Laura echó un vistazo a Greg. Lo último que quería hablar delante de él era acerca de la posibilidad de ser la compañera de apartamento de Melody en Houston. Ni siquiera había tenido tiempo de pensarlo. Al menos, no en serio. Dirigiéndole a Melody una mirada de advertencia, le preguntó:

– ¿Qué tal va el show?

– ¡Fabuloso! -respondió Melody, captando el mensaje. Salieron a relucir más dragones y cristales cuando sacudió la mano señalando un espacio vacío en su puesto-. Vendí el enorme adefesio, lo cual significa que ahora tendré que reorganizar toda la muestra para llenar un agujero. -Se volvió a Laura, interrogándola con su mirada chispeante-: Es mucho pedir que me ayudes, ¿no?

– Me encantaría, en serio, pero no puedo -Laura señaló el edificio del siglo XIX del teatro de la ópera que se alzaba sobre la plaza, como una magnífica diva-. Debo ayudar a los estudiantes de teatro a prepararse para el show del Juego de las Citas.

– Oh, es cierto -dijo Melody con una amplia sonrisa-. Te apuesto cinco dólares a que el periodista te elige a ti.

Greg se arrimó abruptamente:

– Laura Beth jamás arrojaría dinero en una apuesta frívola.

Una sonrisa perezosa se dibujó en sus labios al volverse hacia el farmacéutico encrespado:

– ¿Quieres apostar?

– Melody -se interpuso Laura rápidamente-, no creo que hayas conocido a mi… amigo… Greg.

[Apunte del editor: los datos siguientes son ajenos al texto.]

(* ===== verification/FileUpload.v ===== *)
(** * FileUpload: chunked uploads to the host (common/agent/host_file_upload.go)

    Every chunk is a call of [RunFileUpload] in a goroutine of its own.  A
    call first finds or creates its session under uploadSessionsMu, then works
    under the session's mutex; the mutex is the session's own, so the calls of
    other uploads run between the os.Stat of a destination and the os.Rename
    onto it.  [ustep] has a label for each of the three: [ULBegin], [ULChunk]
    and [ULRename], and a call that is about to rename keeps the mutex
    ([us_renaming]).  Files are inodes and directory entries: a handle keeps
    its inode when the path is renamed or removed, and O_TRUNC empties the
    inode the path has. *)
From S2P Require Import Prelude GoStrings GoPath Sha256.
From Stdlib Require Import Ascii.

Definition maxUploadChunkBytes : Z := 1024 * 1024.
Definition maxUploadTotalBytes : Z := 10 * 1024 * 1024.

Record uploadReq := mkUpload {
  uq_id : string; uq_path : string; uq_offset : Z; uq_data : string; uq_final : bool;
  uq_total : Z; uq_sha : string; uq_overwrite : bool
}.
Record uploadResult := mkUploadResult {
  ur_id : string; ur_path : string; ur_ok : bool; ur_written : Z; ur_error : string }.

(** ** Names *)
Definition nul : ascii := "000".
Fixpoint before_last_dot (name : string) : option string :=
  match name with
  | EmptyString => None
  | String c rest =>
      match before_last_dot rest with
      | Some stem => Some (String c stem)
      | None => if Ascii.eqb c "." then Some "" else None
      end
  end.
Definition reserved : list string :=
  ["CON"; "PRN"; "AUX"; "NUL";
   "COM1"; "COM2"; "COM3"; "COM4"; "COM5"; "COM6"; "COM7"; "COM8"; "COM9";
   "LPT1"; "LPT2"; "LPT3"; "LPT4"; "LPT5"; "LPT6"; "LPT7"; "LPT8"; "LPT9"].
Definition isWindowsReservedName (name : string) : bool :=
  negb (String.eqb name "") && existsb (String.eqb (ToUpper (default name (before_last_dot name)))) reserved.
Fixpoint check_parts (parts : list string) : option string :=
  match parts with
  | [] => None
  | part :: parts =>
      if String.eqb part ".." then Some "path traversal is not allowed"
      else if isWindowsReservedName part then Some "reserved name is not allowed"
      else check_parts parts
  end.
(** off Windows *)
Definition validateUploadPath (p : string) : option string :=
  if String.eqb p "" then Some "path is required"
  else if negb (all_chars (λ c, negb (Ascii.eqb c nul)) p) then Some "invalid path"
  else
    let cleaned := Clean p in
    if negb (IsAbs cleaned) then Some "absolute path required"
    else if HasPrefix cleaned "//" then Some "invalid path"
    else check_parts (split_slash cleaned).
Definition upload_rune (r : rune) : string :=
  match r with
  | RAscii c => if is_lower c || is_upper c || is_digit c || Ascii.eqb c "-" then String c "" else "-"
  | _ => "-"
  end.
Definition sanitizeUploadID (id : string) : string :=
  let b := foldr (λ r acc, upload_rune r +:+ acc) "" (runes id) in
  if String.eqb b "" then "upload" else b.

Definition upload_key (req : uploadReq) : string := TrimSpace (uq_id req).
Definition dest_of (req : uploadReq) : string := TrimSpace (uq_path req).
Definition tmp_of (req : uploadReq) : string :=
  dest_of req +:+ ".upload-" +:+ sanitizeUploadID (upload_key req) +:+ ".tmp".

(** ** Files *)
Record fs := mkFs { f_paths : gmap string nat; f_inodes : list string }.
#[export] Instance eta_fs : Settable fs := λ f, mkFs (f_paths f) (f_inodes f).
Definition content_at (f : fs) (p : string) : option string := i ← f_paths f !! p; f_inodes f !! i.
(** OpenFile(p, O_CREATE|O_WRONLY|O_TRUNC) *)
Definition create_trunc (p : string) (f : fs) : nat * fs :=
  match f_paths f !! p with
  | Some i => (i, f <| f_inodes := <[i := ""]> (f_inodes f) |>)
  | None =>
      let i := length (f_inodes f) in
      (i, mkFs (<[p := i]> (f_paths f)) (f_inodes f ++ [""]))
  end.
Fixpoint zeros (n : nat) : string := match n with O => "" | S n => String nul (zeros n) end.
Definition write_at (off : nat) (data content : string) : string :=
  take_bytes off content +:+ zeros (off - String.length content) +:+ data +:+
  drop_bytes (off + String.length data) content.
Definition write (i off : nat) (data : string) (f : fs) : fs :=
  f <| f_inodes := alter (write_at off data) i (f_inodes f) |>.
Definition unlink (p : string) (f : fs) : fs := f <| f_paths := delete p (f_paths f) |>.
Definition rename (p q : string) (f : fs) : option fs :=
  i ← f_paths f !! p; Some (f <| f_paths := <[q := i]> (delete p (f_paths f)) |>).

(** ** Sessions *)
(** What the operating system answers to one call; [None] and [true] are
    success. *)
Record uhost := mkUHost {
  uh_open : option string;
  uh_cancelled : bool;                 (** ctx.Done() *)
  uh_write : option (nat * string);    (** bytes written before the error *)
  uh_read : option string;             (** reading the file back *)
  uh_close : option string;
  uh_stat : option string;             (** an error other than ErrNotExist *)
  uh_rename : option string;
  uh_remove : bool
}.
Record uploadSession := mkUSess {
  us_id : string; us_tmp : string;
  us_file : option nat;                (** the inode of the open handle *)
  us_written : Z;                      (** also the handle's offset *)
  us_renaming : option uploadReq       (** the call that holds the mutex, about to rename *)
}.
#[export] Instance eta_uploadSession : Settable uploadSession := λ u,
  mkUSess (us_id u) (us_tmp u) (us_file u) (us_written u) (us_renaming u).
Record usys := mkUsys {
  u_table : gmap string nat;                       (** uploadSessions *)
  u_sess : list uploadSession;                     (** every session made *)
  u_fs : fs;
  u_calls : list (option (nat * uploadReq));       (** calls between the two locks *)
  u_acks : list (option nat * uploadReq * uploadResult)   (** results, with the session that served them *)
}.
#[export] Instance eta_usys : Settable usys := λ s,
  mkUsys (u_table s) (u_sess s) (u_fs s) (u_calls s) (u_acks s).
Definition uinit (f : fs) : usys := mkUsys ∅ [] f [] [].

Definition fail_result (req : uploadReq) (written : Z) (e : string) : uploadResult :=
  mkUploadResult (uq_id req) (uq_path req) false written e.
Definition ok_result (req : uploadReq) (written : Z) : uploadResult :=
  mkUploadResult (uq_id req) (uq_path req) true written "".
(** the checks before any lock *)
Definition upload_check (req : uploadReq) : option string :=
  if String.eqb (upload_key req) "" || String.eqb (dest_of req) "" then Some "upload_id and path are required"
  else match validateUploadPath (dest_of req) with
  | Some e => Some e
  | None =>
      if (maxUploadTotalBytes <? uq_total req)%Z then Some "upload exceeds 10485760 byte limit"
      else if (maxUploadChunkBytes <? blen (uq_data req))%Z then Some "chunk exceeds 1048576 byte limit"
      else None
  end.
Definition ack (k : option nat) (req : uploadReq) (res : uploadResult) (s : usys) : usys :=
  s <| u_acks := u_acks s ++ [(k, req, res)] |>.
Definition call (k : nat) (req : uploadReq) (s : usys) : usys :=
  s <| u_calls := u_calls s ++ [Some (k, req)] |>.
Definition upload_begin (h : uhost) (req : uploadReq) (s : usys) : usys :=
  match upload_check req with
  | Some e => ack None req (fail_result req 0 e) s
  | None =>
      match u_table s !! upload_key req with
      | Some k => call k req s
      | None =>
          match uh_open h with
          | Some e => ack None req (fail_result req 0 ("create temp file: " +:+ e)) s
          | None =>
              let '(i, f) := create_trunc (tmp_of req) (u_fs s) in
              let k := length (u_sess s) in
              call k req
                (s <| u_fs := f |>
                   <| u_sess := u_sess s ++ [mkUSess (upload_key req) (tmp_of req) (Some i) 0 None] |>
                   <| u_table := <[upload_key req := k]> (u_table s) |>)
          end
      end
  end.

Definition upd_sess (f : uploadSession → uploadSession) (k : nat) (s : usys) : usys :=
  s <| u_sess := alter f k (u_sess s) |>.
Definition dropUploadSession (k : nat) (id : string) (s : usys) : usys :=
  if bool_decide (u_table s !! id = Some k) then s <| u_table := delete id (u_table s) |> else s.
(** os.Remove(tmpPath), whose error is ignored *)
Definition remove_tmp (h : uhost) (tmp : string) (s : usys) : usys :=
  if uh_remove h then s <| u_fs := unlink tmp (u_fs s) |> else s.
Definition close_file (k : nat) (s : usys) : usys := upd_sess (λ u, u <| us_file := None |>) k s.
Definition abortUpload (h : uhost) (k : nat) (u : uploadSession) (s : usys) : usys :=
  dropUploadSession k (us_id u) (remove_tmp h (us_tmp u) (close_file k s)).
(** the hash of what the path names, [None] when it matches *)
Definition verifyUploadChecksum (h : uhost) (tmp expectedHex : string) (f : fs) : option string :=
  match content_at f tmp, uh_read h with
  | None, _ => Some "open for checksum"
  | Some _, Some e => Some ("checksum read: " +:+ e)
  | Some content, None =>
      if EqualFold (sha256hex content) expectedHex then None
      else Some ("checksum mismatch: expected " +:+ expectedHex +:+ " got " +:+ sha256hex content)
  end.

(** *** the final chunk, after its data has been written, up to the look at
    the destination; [None]: the call goes on to [upload_rename] *)
Definition upload_commit (h : uhost) (k : nat) (req : uploadReq) (u : uploadSession) (s : usys) : usys * option uploadResult :=
  let fail e s := (s, Some (fail_result req (us_written u) e)) in
  let abort e := fail e (abortUpload h k u s) in
  if negb (us_written u =? uq_total req)%Z then abort "size mismatch"
  else
    match (if negb (String.eqb (uq_sha req) "") then verifyUploadChecksum h (us_tmp u) (uq_sha req) (u_fs s) else None) with
    | Some e => abort e
    | None =>
        match uh_close h with
        | Some e => abort ("close temp: " +:+ e)
        | None =>
            let s := close_file k s in
            let refuse e := fail e (dropUploadSession k (us_id u) (remove_tmp h (us_tmp u) s)) in
            let go := (upd_sess (λ u, u <| us_renaming := Some req |>) k s, None) in
            if negb (uq_overwrite req) then
              match uh_stat h with
              | Some e => refuse ("stat destination: " +:+ e)
              | None => if bool_decide (is_Some (f_paths (u_fs s) !! dest_of req))
                        then refuse "destination exists and overwrite is false" else go
              end
            else go
        end
    end.
(** *** os.Rename onto the destination and the end of the call *)
Definition upload_rename (h : uhost) (k : nat) (req : uploadReq) (u : uploadSession) (s : usys) : usys * uploadResult :=
  let s := upd_sess (λ u, u <| us_renaming := None |>) k s in
  match uh_rename h, rename (us_tmp u) (dest_of req) (u_fs s) with
  | None, Some f => (dropUploadSession k (us_id u) (s <| u_fs := f |>), ok_result req (us_written u))
  | _, _ => (dropUploadSession k (us_id u) (remove_tmp h (us_tmp u) s), fail_result req (us_written u) "rename")
  end.
(** *** one chunk, under the session's mutex *)
Definition upload_chunk (h : uhost) (k : nat) (req : uploadReq) (u : uploadSession) (s : usys) : usys * option uploadResult :=
  let failed e s := (abortUpload h k u s, Some (fail_result req 0 e)) in
  match us_file u with
  | None => (s, Some (fail_result req 0 "upload session closed; restart with a new upload_id"))
  | Some i =>
      if negb (uq_offset req =? us_written u)%Z then failed "offset mismatch" s
      else if uh_cancelled h then failed "canceled" s
      else
        let off := Z.to_nat (us_written u) in
        match (if String.eqb (uq_data req) "" then None else uh_write h) with
        | Some (n, e) => failed ("write: " +:+ e) (s <| u_fs := write i off (take_bytes n (uq_data req)) (u_fs s) |>)
        | None =>
            let written := (us_written u + blen (uq_data req))%Z in
            let u1 := u <| us_written := written |> in
            let s1 := upd_sess (λ _, u1) k (s <| u_fs := write i off (uq_data req) (u_fs s) |>) in
            if negb (uq_final req) then (s1, Some (ok_result req written)) else upload_commit h k req u1 s1
        end
  end.

(** [ULRename k]: the call that holds the mutex of session [k] *)
Inductive ulabel := ULBegin (h : uhost) (req : uploadReq) | ULChunk (c : nat) (h : uhost) | ULRename (k : nat) (h : uhost).
Definition free (u : uploadSession) : bool := match us_renaming u with None => true | Some _ => false end.
Definition ustep (s : usys) (l : ulabel) : option usys :=
  match l with
  | ULBegin h req => Some (upload_begin h req s)
  | ULChunk c h =>
      p ← u_calls s !! c;
      '(k, req) ← p;
      u ← u_sess s !! k;
      if negb (free u) then None
      else
        let '(s1, res) := upload_chunk h k req u (s <| u_calls := <[c := None]> (u_calls s) |>) in
        Some (match res with Some res => ack (Some k) req res s1 | None => s1 end)
  | ULRename k h =>
      u ← u_sess s !! k;
      req ← us_renaming u;
      let '(s1, res) := upload_rename h k req u s in
      Some (ack (Some k) req res s1)
  end.
Definition urun := trace_run (fun_step ustep).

La curiosidad chispeó en los ojos de Melody:

– ¿Así que éste es Greg? -extendió la mano fláccidamente-. Me han hablado tanto de ti.

Las manchas en las mejillas de Greg se volvieron color carmesí. Dudó, y luego tomó su mano llena de sortijas; parecía no saber si debía besarla o estrechársela.

– Me alegra conocerla -farfulló.

– Entonces, sir Gregory -Melody se arrimó hacia él-, ¿le gustaría a usted socorrer a una dama en apuros?

– Sí, por supuesto -Laura se abalanzó sobre la idea, mientras que era evidente que Greg estaba horrorizado-. Eso sería perfecto. Greg te puede ayudar a reorganizar tu puesto, mientras yo voy a ayudar a los estudiantes.

– Pero… -se volvió a Laura con ojos de súplica.

– Buena suerte con el resto del show -le gritó a Melody, saludándola con la mano.

– Tú también -gritó Melody a su vez-. Y si Brent Michaels te termina eligiendo, me debes cinco dólares.

Al cruzar la calle, Laura suspiró aliviada. Ahora que había logrado librarse de Greg, dirigió su atención a un problema mucho mayor: cómo transitar las siguientes horas sin quedar como una idiota.

Al salir de la posada Boudreau, la mirada de Brent abarcó la escena delante de él. Visitantes de todo el estado abarrotaban las calles mientras se amontonaban para entrar en el distrito histórico. Muchos de los autos bajaban la velocidad cuando los pasajeros comenzaban a vislumbrar las casas completamente restauradas.